[In-depth understanding of JVM] 6. GC algorithm-how to find garbage + clear garbage + JVM memory generation model + common garbage collector [interview essential]

 Previous post: [In-depth understanding of JVM] 5. Run-time data areas + common instructions [required for interviews]

1. Basic knowledge of GC

1. The difference between JAVA and C++ GC

1、java

  • GC processing garbage

  • High development efficiency, low execution efficiency

2、C++

  • Hand waste disposal

  • Forgot to recycle garbage

    • Memory leak

  • Recycled many times

    • Unauthorized access

  • Low development efficiency, high execution efficiency

2. How to locate garbage.

1, RC: reference count reference count

  • Algorithm principle: Add a reference counter to an object. Whenever a reference to it, the counter value is increased by 1; when a reference is expired, the counter value is decreased by 1; when the reference count is 0, it means that the object is no longer used , Can be recycled.
  • Application: Microsoft COM/ActionScript3/Python
  • Advantages: simple to implement, high efficiency of judgment, usually a good algorithm.
  • Disadvantage: It is difficult to solve the problem of circular references. The loop body is garbage but their references are not 0

2. RS: Root Searching Root Reachable Algorithm

Root reachability algorithm
  • Algorithm principle: Use the object called "GC Roots" as the starting point to search downwards. The path traversed by the search becomes a reference chain. When an object is unreachable to GC Roots, it means that the object is no longer used and can be recycled.
  • Application: Java/C#/Lisp
  • Advantages: can solve the problem of circular references
  • Insufficiency: the algorithm is slightly complicated
  • Root object: GC roots (remember it is important)
    • Thread stack variable
    • Static variable
    • Constant pool
    • JNI pointer: the object referenced by C/C++

3. GC Algorithms for garbage removal

  • Mark-Sweep (Mark-Sweep)

  • Copying

  • Mark-Compact (mark compression)

1. Mark-Sweep (mark clearing)

 

  • First find useful, then find useless, then mark, then clear

  • Features:

    • 1. The algorithm is relatively simple, and the efficiency is higher when there are more surviving objects.
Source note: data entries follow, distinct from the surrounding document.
Definition from_record (value : json) : result ExecuteRequest :=
  record ← exact_object value request_fields "execute request";
  raise_if (negb (is_str (member "schema_version" record) "adapter-request.v1") || negb (is_str (member "message_type" record) "execute"))
    (AdapterError "request-version-invalid" "execute request schema/message version is unsupported");;
  correlation ← require_matching CORRELATION (member "correlation_id" record) (AdapterError "correlation-invalid" "execute correlation ID is invalid");
  manifest_id ← require_matching MANIFEST_ID (member "adapter_release_manifest_id" record)
    (AdapterError "manifest-id-invalid" "execute request adapter manifest ID is invalid");
  profile ← require_matching PROFILE_ID (member "profile_id" record) (AdapterError "profile-id-invalid" "execute request profile ID is invalid");
  release ← require_matching RELEASE_ID (member "target_release_id" record) (AdapterError "release-id-invalid" "execute request release ID is invalid");
  operation ← request_operation (member "operation" record);
  subjects_value ← match member "subjects" record with
    | JArr l => if (1 <=? Z.of_nat (length l)) && (Z.of_nat (length l) <=? 16) then Ok l
                else Raise (AdapterError "subjects-invalid" "execute request requires one to sixteen subjects")
    | _ => Raise (AdapterError "subjects-invalid" "execute request requires one to sixteen subjects")
    end;
  replacement ← (if is_null (member "replacement" record) then Ok None
                 else d ← datum_from_record (member "replacement" record) "replacement"; Ok (Some d));
  callback ← request_callback (member "callback_fixture" record);
  operation_guards operation (is_some replacement) (is_some callback);;
  state ← exact_object (member "initial_state" record) ["occurrence"; "start_offset"] "initial state";
  limits ← exact_object (member "limits" record)
    ["maximum_diagnostic_bytes"; "maximum_matches"; "maximum_output_bytes"; "wall_time_ms"] "execution limits";
  trace ← (if is_null (member "trace_reference" record) then Ok None
           else t ← require_matching (opaque_id 255) (member "trace_reference" record)
                      (AdapterError "trace-reference-invalid" "trace reference is not an opaque bounded identifier"); Ok (Some t));
  pattern ← datum_from_record (member "pattern" record) "pattern";
  subjects ← data_from_records subjects_value;
  options ← _named_values (member "options" record) "options";
  environment_inputs ← _named_values (member "environment_inputs" record) "environment inputs";
  start_offset ← require_integer (member "start_offset" state) "start offset" 0 9007199254740991;
  occurrence ← require_integer (member "occurrence" state) "occurrence" 1 9007199254740991;
  requested ← sorted_unique_strings (member "requested_observations" record) "requested observations" (Some OBSERVATIONS);
  maximum_matches ← require_integer (member "maximum_matches" limits) "maximum matches" 1 1000000;
  maximum_diagnostic ← require_integer (member "maximum_diagnostic_bytes" limits) "maximum diagnostic bytes" 1 1048576;
  maximum_output ← require_integer (member "maximum_output_bytes" limits) "maximum output bytes" 1 16777216;
  wall_time_ms ← require_integer (member "wall_time_ms" limits) "wall time" 1 86400000;
  Ok {| er_correlation_id := correlation; er_adapter_release_manifest_id := manifest_id; er_profile_id := profile;
        er_target_release_id := release; er_operation := operation; er_pattern := pattern; er_subjects := subjects;
        er_replacement := replacement; er_callback_fixture := callback; er_options := options; er_environment_inputs := environment_inputs;
        er_start_offset := start_offset; er_occurrence := occurrence; er_requested_observations := requested;
        er_maximum_matches := maximum_matches; er_maximum_diagnostic_bytes := maximum_diagnostic;
        er_maximum_output_bytes := maximum_output; er_wall_time_ms := wall_time_ms; er_trace_reference := trace |}.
    • 2. Two scans are required (the first pass is to find those useful objects, and the second pass is to find and remove the useless objects), so the efficiency is relatively low, and it is easy to generate fragments (the ones that are cleared are not compressed or cleaned, so there will be A lot of empty)

2. Copying

 

 

  • Divide the memory into two and copy the useful ones to half of the memory. After all the copies are completed, the other half of the useless objects are cleared.

  • Find some useful ones, then copy the useful ones to other places, and then delete all the useless objects after copying them.

  • Features:

    • 1. It is suitable for the situation with few surviving objects, only scanning once, improving efficiency and no fragment

    • 2. Space is wasted. Moving and copying objects requires adjusting the references of the objects.

3. Mark-Compact (mark compression)

 

 

  • First find useful objects and then move to the front, let all useful objects go to one corner, and the rest are useless objects, clear them all

  • Features:

    • 1. Scanning twice requires moving the object, and the efficiency is low.

    • 2. No fragmentation, convenient object allocation, and no memory halving.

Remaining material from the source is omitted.